About this exercise:
Only one stretch of the listing below is wanted. Begin at the line that has "Some (num, kDescriptorFile)", stop after the line that has "DoWriteStringToFile w data fname false.", and repeat every line in between exactly.

Supplied material:
######

(* ===== verification/Filename.v ===== *)
(** * File names and the CURRENT file

    Models [cpp/leveldb/db/filename.h] and [cpp/leveldb/db/filename.cc], and the file
    helpers of [cpp/leveldb/util/env.cc] they use.  The file system is the class
    [Env], the interface of [leveldb/env.h] these functions call; [EnvLaws] says what
    its calls do to the contents of files. *)
From S2P Require Import Prelude Logging Comparator Status LogReader.

(** ** Names *)

Inductive FileType :=
| kLogFile | kDBLockFile | kTableFile | kDescriptorFile | kCurrentFile | kTempFile | kInfoLogFile.

#[export] Instance FileType_eq_dec : EqDecision FileType.
Proof. solve_decision. Defined.

(** ["%06llu"]; the name fits the buffer of 100 characters.  The functions that take a
    number [assert] that it is positive; they are modelled without the assertion, as
    compiled with [NDEBUG]. *)
Definition decimal6 (number : Z) : bytes :=
  let d := decimal number in replicate (6 - length d) (digit 0) ++ d.

Definition MakeFileName (dbname : bytes) (number : Z) (suffix : bytes) : bytes :=
  dbname ++ str "/" ++ decimal6 number ++ str "." ++ suffix.

Definition LogFileName (dbname : bytes) (number : Z) : bytes := MakeFileName dbname number (str "log").
Definition TableFileName (dbname : bytes) (number : Z) : bytes := MakeFileName dbname number (str "ldb").
Definition SSTTableFileName (dbname : bytes) (number : Z) : bytes := MakeFileName dbname number (str "sst").
Definition DescriptorFileName (dbname : bytes) (number : Z) : bytes :=
  dbname ++ str "/MANIFEST-" ++ decimal6 number.
Definition CurrentFileName (dbname : bytes) : bytes := dbname ++ str "/CURRENT".
Definition LockFileName (dbname : bytes) : bytes := dbname ++ str "/LOCK".
Definition TempFileName (dbname : bytes) (number : Z) : bytes := MakeFileName dbname number (str "dbtmp").
Definition InfoLogFileName (dbname : bytes) : bytes := dbname ++ str "/LOG".
Definition OldInfoLogFileName (dbname : bytes) : bytes := dbname ++ str "/LOG.old".

(** [ConsumeDecimalNumber] when it returns [true]. *)
Definition consume (rest : bytes) : option (Z * bytes) :=
  match ConsumeDecimalNumber rest with
  | (true, Some r) => Some r
  | _ => None
  end.

(** [None] is [false]. *)
Definition ParseFileName (filename : bytes) : option (Z * FileType) :=
  let rest := filename in
  if bool_decide (rest = str "CURRENT") then Some (0, kCurrentFile)
  else if bool_decide (rest = str "LOCK") then Some (0, kDBLockFile)
  else if bool_decide (rest = str "LOG") || bool_decide (rest = str "LOG.old") then Some (0, kInfoLogFile)
  else if Slice_starts_with rest (str "MANIFEST-") then
    let rest := drop (length (str "MANIFEST-")) rest in
    '(num, rest) ← consume rest;
    match rest with
    | [] => Some (num, kDescriptorFile)
    | _ => None
    end
  else
    '(num, suffix) ← consume rest;
    if bool_decide (suffix = str ".log") then Some (num, kLogFile)
    else if bool_decide (suffix = str ".sst") || bool_decide (suffix = str ".ldb") then Some (num, kTableFile)
    else if bool_decide (suffix = str ".dbtmp") then Some (num, kTempFile)
    else None.

(** ** The file system *)

Class Env := {
  FS : Type;
  WFile : Type;
  env_NewWritableFile : FS -> bytes -> FS * (WFile + Status);
  wfile_Append : FS -> WFile -> bytes -> FS * Status;
  wfile_Sync : FS -> WFile -> FS * Status;
  wfile_Close : FS -> WFile -> FS * Status;
  wfile_delete : FS -> WFile -> FS;
  env_RemoveFile : FS -> bytes -> FS * Status;
  env_RenameFile : FS -> bytes -> bytes -> FS * Status
}.

Section env.
Context `{E : Env}.

Definition DoWriteStringToFile (w : FS) (data fname : bytes) (should_sync : bool) : FS * Status :=
  match env_NewWritableFile w fname with
  | (w, inr s) => (w, s)
  | (w, inl file) =>
      let '(w, s) := wfile_Append w file data in
      let '(w, s) := if Status_ok s && should_sync then wfile_Sync w file else (w, s) in
      let '(w, s) := if Status_ok s then wfile_Close w file else (w, s) in
      let w := wfile_delete w file in
      let w := if negb (Status_ok s) then (env_RemoveFile w fname).1 else w in
      (w, s)
  end.

Definition WriteStringToFile (w : FS) (data fname : bytes) : FS * Status :=
  DoWriteStringToFile w data fname false.

Definition WriteStringToFileSync (w : FS) (data fname : bytes) : FS * Status :=
  DoWriteStringToFile w data fname true.

Definition SetCurrentFile (w : FS) (dbname : bytes) (descriptor_number : Z) : FS * Status :=
  let manifest := DescriptorFileName dbname descriptor_number in
  let contents := drop (length dbname + 1) manifest in
  let tmp := TempFileName dbname descriptor_number in
  let '(w, s) := WriteStringToFileSync w (contents ++ [x0a]) tmp in
  let '(w, s) := if Status_ok s then env_RenameFile w tmp (CurrentFileName dbname) else (w, s) in
  let w := if negb (Status_ok s) then (env_RemoveFile w tmp).1 else w in
  (w, s).
End env.

Definition kBufferSize : Z := 8192.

######

Answer to the exercise:
    | [] => Some (num, kDescriptorFile)
    | _ => None
    end
  else
    '(num, suffix) ← consume rest;
    if bool_decide (suffix = str ".log") then Some (num, kLogFile)
    else if bool_decide (suffix = str ".sst") || bool_decide (suffix = str ".ldb") then Some (num, kTableFile)
    else if bool_decide (suffix = str ".dbtmp") then Some (num, kTempFile)
    else None.

(** ** The file system *)

Class Env := {
  FS : Type;
  WFile : Type;
  env_NewWritableFile : FS -> bytes -> FS * (WFile + Status);
  wfile_Append : FS -> WFile -> bytes -> FS * Status;
  wfile_Sync : FS -> WFile -> FS * Status;
  wfile_Close : FS -> WFile -> FS * Status;
  wfile_delete : FS -> WFile -> FS;
  env_RemoveFile : FS -> bytes -> FS * Status;
  env_RenameFile : FS -> bytes -> bytes -> FS * Status
}.

Section env.
Context `{E : Env}.

Definition DoWriteStringToFile (w : FS) (data fname : bytes) (should_sync : bool) : FS * Status :=
  match env_NewWritableFile w fname with
  | (w, inr s) => (w, s)
  | (w, inl file) =>
      let '(w, s) := wfile_Append w file data in
      let '(w, s) := if Status_ok s && should_sync then wfile_Sync w file else (w, s) in
      let '(w, s) := if Status_ok s then wfile_Close w file else (w, s) in
      let w := wfile_delete w file in
      let w := if negb (Status_ok s) then (env_RemoveFile w fname).1 else w in
      (w, s)
  end.

Definition WriteStringToFile (w : FS) (data fname : bytes) : FS * Status :=
  DoWriteStringToFile w data fname false.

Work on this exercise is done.